→ **WHAT NEEDS TO BE DONE**:
Where a line of the entries below includes the string "apiKey", count it. Give only the resulting number.

START DATA PROVIDED

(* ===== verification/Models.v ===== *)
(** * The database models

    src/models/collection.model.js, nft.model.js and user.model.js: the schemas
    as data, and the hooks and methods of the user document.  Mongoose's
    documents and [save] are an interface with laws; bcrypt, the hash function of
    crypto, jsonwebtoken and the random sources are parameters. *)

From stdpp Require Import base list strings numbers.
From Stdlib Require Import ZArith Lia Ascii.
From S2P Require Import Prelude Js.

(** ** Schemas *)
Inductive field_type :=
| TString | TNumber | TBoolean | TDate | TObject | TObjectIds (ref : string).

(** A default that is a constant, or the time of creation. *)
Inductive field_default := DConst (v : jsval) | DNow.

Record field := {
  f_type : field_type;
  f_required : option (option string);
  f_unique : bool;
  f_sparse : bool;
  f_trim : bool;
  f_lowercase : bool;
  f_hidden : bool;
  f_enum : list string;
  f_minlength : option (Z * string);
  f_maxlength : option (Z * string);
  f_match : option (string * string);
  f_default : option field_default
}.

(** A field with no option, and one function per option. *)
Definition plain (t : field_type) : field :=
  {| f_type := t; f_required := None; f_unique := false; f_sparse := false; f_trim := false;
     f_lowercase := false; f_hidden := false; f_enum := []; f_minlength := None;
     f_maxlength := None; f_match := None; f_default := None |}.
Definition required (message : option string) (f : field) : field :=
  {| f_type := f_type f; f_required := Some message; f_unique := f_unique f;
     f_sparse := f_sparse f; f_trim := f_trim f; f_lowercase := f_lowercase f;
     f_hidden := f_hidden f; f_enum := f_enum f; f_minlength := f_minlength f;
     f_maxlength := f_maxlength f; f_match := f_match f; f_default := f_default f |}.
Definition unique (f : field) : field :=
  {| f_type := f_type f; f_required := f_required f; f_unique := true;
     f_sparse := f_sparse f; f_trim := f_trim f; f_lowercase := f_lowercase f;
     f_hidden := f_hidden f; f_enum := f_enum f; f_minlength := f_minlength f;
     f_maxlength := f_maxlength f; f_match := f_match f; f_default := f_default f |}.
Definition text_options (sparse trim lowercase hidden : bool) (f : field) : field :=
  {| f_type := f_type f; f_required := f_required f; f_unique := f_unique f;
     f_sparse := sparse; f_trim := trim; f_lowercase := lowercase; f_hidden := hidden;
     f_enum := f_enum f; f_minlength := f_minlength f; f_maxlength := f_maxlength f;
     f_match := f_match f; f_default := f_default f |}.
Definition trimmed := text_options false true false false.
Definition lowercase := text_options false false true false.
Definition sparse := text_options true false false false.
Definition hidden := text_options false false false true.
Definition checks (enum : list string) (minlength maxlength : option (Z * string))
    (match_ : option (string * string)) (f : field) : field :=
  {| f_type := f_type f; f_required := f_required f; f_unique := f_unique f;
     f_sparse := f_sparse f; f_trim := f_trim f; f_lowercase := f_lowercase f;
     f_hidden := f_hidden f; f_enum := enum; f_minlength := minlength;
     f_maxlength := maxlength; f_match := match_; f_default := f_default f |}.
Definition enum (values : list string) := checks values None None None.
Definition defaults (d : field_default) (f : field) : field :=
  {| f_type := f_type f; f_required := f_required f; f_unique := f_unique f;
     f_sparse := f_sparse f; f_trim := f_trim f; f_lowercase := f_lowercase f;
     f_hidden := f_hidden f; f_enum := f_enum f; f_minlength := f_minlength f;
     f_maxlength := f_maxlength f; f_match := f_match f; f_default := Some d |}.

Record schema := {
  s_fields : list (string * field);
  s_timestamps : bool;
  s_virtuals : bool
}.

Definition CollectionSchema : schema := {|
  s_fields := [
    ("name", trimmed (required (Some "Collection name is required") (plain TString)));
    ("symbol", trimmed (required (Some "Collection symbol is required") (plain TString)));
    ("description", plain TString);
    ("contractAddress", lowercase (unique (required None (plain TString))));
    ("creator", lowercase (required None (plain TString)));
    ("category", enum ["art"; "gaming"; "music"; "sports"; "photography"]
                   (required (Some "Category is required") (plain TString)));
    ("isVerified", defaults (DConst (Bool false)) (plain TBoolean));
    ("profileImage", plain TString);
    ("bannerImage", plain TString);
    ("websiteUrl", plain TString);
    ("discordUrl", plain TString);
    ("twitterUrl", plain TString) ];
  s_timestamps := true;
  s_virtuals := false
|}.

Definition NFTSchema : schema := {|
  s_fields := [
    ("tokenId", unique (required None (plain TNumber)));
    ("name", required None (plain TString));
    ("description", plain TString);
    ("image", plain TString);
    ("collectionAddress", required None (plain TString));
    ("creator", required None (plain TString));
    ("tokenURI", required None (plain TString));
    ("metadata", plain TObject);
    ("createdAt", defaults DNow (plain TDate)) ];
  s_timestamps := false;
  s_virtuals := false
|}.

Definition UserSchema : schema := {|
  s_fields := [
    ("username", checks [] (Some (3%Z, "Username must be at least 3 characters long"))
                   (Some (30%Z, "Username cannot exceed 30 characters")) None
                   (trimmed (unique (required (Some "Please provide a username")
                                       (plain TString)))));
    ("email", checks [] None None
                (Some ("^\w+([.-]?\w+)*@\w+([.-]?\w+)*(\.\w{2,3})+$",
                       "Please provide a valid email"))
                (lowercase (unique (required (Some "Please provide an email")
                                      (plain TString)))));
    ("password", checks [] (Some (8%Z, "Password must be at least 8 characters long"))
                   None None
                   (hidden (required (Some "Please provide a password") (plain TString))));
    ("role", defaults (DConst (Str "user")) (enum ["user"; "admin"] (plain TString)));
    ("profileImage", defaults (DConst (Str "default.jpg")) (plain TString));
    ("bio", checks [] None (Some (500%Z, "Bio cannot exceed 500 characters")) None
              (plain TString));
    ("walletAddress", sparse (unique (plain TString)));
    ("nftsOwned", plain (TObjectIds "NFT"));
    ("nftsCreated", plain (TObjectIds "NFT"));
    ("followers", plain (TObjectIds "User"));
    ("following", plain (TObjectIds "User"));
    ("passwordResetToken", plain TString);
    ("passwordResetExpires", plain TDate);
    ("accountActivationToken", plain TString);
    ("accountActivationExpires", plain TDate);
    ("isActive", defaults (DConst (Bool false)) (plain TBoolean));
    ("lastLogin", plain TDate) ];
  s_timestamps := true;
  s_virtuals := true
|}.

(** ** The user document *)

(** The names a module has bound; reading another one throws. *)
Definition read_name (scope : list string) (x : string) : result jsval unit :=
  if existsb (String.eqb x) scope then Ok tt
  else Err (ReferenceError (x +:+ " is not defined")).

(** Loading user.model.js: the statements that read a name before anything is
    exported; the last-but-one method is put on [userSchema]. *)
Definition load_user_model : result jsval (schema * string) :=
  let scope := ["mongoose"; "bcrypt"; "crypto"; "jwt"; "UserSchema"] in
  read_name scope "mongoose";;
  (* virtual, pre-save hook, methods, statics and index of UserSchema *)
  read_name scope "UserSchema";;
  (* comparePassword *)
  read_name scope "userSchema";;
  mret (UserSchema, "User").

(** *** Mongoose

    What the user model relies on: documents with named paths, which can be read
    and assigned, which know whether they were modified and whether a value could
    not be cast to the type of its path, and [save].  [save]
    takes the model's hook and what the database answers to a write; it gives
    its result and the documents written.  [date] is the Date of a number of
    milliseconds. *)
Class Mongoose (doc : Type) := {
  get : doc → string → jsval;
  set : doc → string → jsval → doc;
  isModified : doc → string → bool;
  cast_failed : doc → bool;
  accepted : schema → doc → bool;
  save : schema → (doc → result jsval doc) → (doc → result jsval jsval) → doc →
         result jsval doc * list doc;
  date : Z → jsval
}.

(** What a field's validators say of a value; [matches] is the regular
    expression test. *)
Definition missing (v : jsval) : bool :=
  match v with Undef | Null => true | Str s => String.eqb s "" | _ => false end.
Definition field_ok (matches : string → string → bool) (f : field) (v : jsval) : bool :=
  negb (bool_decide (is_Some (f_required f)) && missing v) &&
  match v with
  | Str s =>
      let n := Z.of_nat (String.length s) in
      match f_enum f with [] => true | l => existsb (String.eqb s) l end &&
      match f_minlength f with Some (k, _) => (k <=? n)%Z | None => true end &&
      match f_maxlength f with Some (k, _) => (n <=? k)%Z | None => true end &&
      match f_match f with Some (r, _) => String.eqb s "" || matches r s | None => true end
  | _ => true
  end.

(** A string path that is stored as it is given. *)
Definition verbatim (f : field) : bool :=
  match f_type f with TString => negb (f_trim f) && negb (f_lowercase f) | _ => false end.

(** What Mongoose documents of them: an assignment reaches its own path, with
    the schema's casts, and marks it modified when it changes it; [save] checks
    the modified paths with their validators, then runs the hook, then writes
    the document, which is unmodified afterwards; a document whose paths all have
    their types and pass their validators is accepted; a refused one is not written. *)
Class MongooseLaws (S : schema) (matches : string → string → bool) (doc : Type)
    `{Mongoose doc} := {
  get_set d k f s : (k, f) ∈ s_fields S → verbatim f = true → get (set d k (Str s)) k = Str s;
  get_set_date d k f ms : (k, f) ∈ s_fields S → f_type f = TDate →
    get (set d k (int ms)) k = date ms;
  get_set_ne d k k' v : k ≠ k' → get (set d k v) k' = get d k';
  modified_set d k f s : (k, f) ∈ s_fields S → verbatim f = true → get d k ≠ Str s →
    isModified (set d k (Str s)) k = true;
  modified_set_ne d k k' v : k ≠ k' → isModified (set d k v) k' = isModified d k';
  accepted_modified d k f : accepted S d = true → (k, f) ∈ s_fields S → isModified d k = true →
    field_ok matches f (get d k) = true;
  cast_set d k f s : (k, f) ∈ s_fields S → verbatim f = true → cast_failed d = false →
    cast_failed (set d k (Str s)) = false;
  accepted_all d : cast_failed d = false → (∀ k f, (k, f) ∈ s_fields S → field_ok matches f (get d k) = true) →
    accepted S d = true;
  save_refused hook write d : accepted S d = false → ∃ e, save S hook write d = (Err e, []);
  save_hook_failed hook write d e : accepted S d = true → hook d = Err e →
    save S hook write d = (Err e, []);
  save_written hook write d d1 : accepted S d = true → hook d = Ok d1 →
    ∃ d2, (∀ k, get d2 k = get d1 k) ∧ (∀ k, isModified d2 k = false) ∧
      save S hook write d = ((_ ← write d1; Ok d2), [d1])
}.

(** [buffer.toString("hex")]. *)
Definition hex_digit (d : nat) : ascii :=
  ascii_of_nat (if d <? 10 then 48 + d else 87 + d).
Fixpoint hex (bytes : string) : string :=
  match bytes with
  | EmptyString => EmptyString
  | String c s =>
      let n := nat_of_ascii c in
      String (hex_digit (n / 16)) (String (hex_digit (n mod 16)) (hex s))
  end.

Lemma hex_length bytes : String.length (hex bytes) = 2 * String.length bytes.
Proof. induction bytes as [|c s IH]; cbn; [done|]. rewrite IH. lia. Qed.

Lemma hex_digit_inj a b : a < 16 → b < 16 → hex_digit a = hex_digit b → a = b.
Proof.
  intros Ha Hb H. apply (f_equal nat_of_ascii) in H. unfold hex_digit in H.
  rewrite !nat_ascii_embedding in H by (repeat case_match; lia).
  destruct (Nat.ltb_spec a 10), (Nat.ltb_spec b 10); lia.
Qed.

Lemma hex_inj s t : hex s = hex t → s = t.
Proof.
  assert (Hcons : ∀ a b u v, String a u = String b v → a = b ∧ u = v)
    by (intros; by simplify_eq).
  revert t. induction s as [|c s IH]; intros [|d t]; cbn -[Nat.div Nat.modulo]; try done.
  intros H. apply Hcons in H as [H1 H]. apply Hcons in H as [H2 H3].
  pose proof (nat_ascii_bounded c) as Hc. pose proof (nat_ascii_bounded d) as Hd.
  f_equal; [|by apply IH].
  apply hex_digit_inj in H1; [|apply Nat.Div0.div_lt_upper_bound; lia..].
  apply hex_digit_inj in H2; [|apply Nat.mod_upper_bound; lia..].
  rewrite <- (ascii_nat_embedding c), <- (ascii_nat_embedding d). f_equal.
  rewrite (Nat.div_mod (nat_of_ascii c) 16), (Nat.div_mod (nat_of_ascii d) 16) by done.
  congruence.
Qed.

END DATA PROVIDED
START DATA PROVIDED

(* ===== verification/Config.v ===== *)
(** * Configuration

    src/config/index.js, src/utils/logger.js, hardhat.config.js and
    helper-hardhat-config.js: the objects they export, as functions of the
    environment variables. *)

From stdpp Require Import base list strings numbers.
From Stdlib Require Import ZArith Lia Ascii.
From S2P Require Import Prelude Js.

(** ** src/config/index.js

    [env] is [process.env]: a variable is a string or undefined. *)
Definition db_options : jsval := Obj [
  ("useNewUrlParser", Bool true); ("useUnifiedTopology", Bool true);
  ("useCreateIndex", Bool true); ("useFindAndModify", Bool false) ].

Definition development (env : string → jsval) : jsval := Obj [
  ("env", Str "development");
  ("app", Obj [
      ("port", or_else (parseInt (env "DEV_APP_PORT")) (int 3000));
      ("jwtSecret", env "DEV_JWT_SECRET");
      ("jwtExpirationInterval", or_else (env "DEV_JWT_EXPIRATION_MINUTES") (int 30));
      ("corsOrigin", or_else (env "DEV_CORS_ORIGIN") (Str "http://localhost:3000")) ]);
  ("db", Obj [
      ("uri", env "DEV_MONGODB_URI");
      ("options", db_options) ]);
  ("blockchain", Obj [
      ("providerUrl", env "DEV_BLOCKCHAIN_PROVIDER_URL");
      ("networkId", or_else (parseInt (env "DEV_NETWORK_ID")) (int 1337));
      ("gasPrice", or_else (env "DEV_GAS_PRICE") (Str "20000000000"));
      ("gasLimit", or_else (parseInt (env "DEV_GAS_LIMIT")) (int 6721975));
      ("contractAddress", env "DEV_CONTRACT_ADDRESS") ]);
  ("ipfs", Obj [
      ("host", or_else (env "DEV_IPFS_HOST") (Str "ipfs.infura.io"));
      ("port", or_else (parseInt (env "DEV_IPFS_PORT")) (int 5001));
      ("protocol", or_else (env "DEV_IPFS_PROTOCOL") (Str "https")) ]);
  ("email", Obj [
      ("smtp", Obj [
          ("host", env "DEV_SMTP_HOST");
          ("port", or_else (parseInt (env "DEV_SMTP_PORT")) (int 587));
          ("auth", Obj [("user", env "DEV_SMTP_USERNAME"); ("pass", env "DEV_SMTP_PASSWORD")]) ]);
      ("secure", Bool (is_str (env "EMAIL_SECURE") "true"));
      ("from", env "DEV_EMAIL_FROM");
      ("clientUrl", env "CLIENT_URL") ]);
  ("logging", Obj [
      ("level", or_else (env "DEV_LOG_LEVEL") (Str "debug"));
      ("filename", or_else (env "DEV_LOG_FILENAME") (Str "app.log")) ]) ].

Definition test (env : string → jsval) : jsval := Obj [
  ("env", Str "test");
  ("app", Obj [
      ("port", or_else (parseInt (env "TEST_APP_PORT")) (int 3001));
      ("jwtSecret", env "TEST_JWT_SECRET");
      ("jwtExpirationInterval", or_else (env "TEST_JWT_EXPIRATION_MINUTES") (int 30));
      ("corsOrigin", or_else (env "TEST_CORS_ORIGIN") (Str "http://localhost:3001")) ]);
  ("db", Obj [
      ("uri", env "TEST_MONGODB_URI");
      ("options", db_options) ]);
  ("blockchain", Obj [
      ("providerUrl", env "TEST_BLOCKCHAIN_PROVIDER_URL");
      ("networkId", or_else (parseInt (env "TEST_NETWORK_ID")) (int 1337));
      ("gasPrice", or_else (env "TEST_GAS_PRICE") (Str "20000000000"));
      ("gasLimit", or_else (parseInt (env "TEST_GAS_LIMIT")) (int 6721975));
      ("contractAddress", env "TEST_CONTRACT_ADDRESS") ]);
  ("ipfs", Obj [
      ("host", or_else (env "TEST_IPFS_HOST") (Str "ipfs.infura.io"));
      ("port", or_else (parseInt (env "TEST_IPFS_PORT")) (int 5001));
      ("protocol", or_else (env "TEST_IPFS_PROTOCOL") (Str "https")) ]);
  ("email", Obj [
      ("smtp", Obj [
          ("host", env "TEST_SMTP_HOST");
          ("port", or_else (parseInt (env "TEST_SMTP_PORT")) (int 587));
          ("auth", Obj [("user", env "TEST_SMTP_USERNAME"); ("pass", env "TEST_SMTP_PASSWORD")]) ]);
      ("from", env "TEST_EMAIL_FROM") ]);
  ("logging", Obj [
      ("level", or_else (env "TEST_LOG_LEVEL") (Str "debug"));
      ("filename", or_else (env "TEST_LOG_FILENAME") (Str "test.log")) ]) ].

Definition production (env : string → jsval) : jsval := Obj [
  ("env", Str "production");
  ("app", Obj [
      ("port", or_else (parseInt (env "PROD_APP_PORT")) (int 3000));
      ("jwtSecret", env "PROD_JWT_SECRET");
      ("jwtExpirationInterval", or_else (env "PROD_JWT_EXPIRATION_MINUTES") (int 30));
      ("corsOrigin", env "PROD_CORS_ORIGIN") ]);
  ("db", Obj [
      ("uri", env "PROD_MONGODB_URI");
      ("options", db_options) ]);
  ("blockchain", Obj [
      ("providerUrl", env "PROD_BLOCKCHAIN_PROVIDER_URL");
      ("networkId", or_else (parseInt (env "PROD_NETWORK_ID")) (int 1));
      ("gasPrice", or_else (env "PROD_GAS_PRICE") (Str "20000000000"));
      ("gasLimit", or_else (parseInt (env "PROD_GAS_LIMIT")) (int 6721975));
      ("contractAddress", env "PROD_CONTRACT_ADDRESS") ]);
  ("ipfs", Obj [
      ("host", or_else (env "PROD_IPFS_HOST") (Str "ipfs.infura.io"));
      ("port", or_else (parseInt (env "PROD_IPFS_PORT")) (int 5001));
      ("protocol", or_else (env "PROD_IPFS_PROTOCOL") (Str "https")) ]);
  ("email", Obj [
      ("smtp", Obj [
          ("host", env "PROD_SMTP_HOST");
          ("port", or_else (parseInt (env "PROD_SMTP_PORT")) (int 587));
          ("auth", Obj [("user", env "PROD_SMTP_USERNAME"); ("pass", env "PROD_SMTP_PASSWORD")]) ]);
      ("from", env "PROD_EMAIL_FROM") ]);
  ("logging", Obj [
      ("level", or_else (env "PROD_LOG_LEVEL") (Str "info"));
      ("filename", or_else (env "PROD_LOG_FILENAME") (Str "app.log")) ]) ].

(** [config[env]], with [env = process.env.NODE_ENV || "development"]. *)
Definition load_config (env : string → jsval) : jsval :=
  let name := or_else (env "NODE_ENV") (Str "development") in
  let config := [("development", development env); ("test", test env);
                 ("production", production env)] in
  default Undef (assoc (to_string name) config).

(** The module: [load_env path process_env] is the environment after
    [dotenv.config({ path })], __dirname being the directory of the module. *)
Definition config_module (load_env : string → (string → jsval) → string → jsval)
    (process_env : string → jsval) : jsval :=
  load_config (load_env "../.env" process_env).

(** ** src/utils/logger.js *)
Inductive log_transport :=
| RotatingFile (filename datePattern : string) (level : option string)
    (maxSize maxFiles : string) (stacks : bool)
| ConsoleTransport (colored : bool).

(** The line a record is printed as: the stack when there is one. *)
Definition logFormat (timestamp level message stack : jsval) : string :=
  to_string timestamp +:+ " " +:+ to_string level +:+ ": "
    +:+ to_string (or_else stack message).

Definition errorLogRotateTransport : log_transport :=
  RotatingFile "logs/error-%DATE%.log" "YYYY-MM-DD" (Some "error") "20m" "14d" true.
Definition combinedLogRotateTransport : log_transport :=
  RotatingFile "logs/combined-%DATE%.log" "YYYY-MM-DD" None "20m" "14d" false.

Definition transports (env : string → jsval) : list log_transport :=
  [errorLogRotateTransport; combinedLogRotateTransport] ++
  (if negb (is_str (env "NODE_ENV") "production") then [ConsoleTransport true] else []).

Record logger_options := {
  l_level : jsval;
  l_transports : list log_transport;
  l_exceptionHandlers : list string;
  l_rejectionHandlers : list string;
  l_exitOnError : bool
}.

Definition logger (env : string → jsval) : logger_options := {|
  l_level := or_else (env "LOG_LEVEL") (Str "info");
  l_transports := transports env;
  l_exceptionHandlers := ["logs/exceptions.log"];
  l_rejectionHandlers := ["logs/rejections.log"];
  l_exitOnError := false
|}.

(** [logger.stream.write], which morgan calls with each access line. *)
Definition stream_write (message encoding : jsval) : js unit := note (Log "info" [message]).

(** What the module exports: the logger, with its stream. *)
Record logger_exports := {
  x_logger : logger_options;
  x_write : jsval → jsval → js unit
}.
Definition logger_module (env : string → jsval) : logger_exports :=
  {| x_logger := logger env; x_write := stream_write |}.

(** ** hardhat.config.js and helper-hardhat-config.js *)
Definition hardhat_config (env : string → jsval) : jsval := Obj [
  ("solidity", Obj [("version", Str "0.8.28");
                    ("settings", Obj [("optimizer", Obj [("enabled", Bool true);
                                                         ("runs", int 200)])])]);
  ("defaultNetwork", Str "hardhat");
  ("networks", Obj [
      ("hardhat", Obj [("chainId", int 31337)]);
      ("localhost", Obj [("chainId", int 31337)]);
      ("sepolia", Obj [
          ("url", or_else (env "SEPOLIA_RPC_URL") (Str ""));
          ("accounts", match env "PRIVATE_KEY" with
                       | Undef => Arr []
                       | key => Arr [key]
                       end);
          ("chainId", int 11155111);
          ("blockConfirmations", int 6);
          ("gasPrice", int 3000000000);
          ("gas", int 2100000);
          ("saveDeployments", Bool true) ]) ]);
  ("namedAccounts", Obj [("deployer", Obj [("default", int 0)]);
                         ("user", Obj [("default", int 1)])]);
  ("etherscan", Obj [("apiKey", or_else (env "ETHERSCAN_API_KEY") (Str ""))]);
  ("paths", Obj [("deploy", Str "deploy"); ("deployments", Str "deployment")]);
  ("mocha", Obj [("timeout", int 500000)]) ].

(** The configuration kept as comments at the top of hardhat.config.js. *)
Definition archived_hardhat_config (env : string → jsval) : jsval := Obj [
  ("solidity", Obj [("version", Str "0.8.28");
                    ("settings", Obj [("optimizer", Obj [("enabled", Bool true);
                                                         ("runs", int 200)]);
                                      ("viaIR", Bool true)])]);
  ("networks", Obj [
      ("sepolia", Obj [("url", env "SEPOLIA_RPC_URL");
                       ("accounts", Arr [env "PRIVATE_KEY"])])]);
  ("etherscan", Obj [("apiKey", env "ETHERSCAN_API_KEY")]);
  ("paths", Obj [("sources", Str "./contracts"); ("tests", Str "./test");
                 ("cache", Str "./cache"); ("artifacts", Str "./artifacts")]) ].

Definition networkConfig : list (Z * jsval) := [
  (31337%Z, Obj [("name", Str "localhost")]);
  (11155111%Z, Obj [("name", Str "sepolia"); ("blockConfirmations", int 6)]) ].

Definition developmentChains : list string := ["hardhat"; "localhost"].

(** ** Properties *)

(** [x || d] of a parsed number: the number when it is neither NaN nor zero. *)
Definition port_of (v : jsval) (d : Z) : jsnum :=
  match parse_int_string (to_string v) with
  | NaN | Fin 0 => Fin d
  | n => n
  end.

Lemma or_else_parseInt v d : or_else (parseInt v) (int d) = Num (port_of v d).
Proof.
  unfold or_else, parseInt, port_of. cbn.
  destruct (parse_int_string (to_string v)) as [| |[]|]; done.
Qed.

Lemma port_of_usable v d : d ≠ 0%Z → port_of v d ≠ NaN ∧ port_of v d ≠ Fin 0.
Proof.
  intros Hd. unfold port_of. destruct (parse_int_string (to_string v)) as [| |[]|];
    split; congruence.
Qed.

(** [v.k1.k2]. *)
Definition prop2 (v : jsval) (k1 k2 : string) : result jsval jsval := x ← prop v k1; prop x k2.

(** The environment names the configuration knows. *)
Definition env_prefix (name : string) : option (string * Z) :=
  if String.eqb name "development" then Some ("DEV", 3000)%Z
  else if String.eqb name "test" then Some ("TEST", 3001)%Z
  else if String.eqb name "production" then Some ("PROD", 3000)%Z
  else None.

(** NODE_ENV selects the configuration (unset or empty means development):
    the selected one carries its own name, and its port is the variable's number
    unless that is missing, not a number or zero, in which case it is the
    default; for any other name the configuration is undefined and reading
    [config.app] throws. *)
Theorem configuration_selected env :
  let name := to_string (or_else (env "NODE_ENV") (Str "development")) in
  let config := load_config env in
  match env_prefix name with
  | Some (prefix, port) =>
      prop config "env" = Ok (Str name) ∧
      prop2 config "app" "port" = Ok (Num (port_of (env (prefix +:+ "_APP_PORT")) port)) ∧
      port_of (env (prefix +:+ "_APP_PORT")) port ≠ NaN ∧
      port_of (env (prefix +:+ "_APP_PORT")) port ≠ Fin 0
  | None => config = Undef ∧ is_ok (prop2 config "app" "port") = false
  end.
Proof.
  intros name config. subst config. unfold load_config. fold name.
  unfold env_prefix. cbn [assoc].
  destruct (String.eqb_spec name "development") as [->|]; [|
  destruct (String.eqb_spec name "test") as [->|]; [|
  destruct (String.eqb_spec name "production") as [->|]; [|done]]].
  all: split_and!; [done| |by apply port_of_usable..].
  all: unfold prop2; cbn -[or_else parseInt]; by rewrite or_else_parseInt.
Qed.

END DATA PROVIDED

→ **EXERCISE RESULT**:
2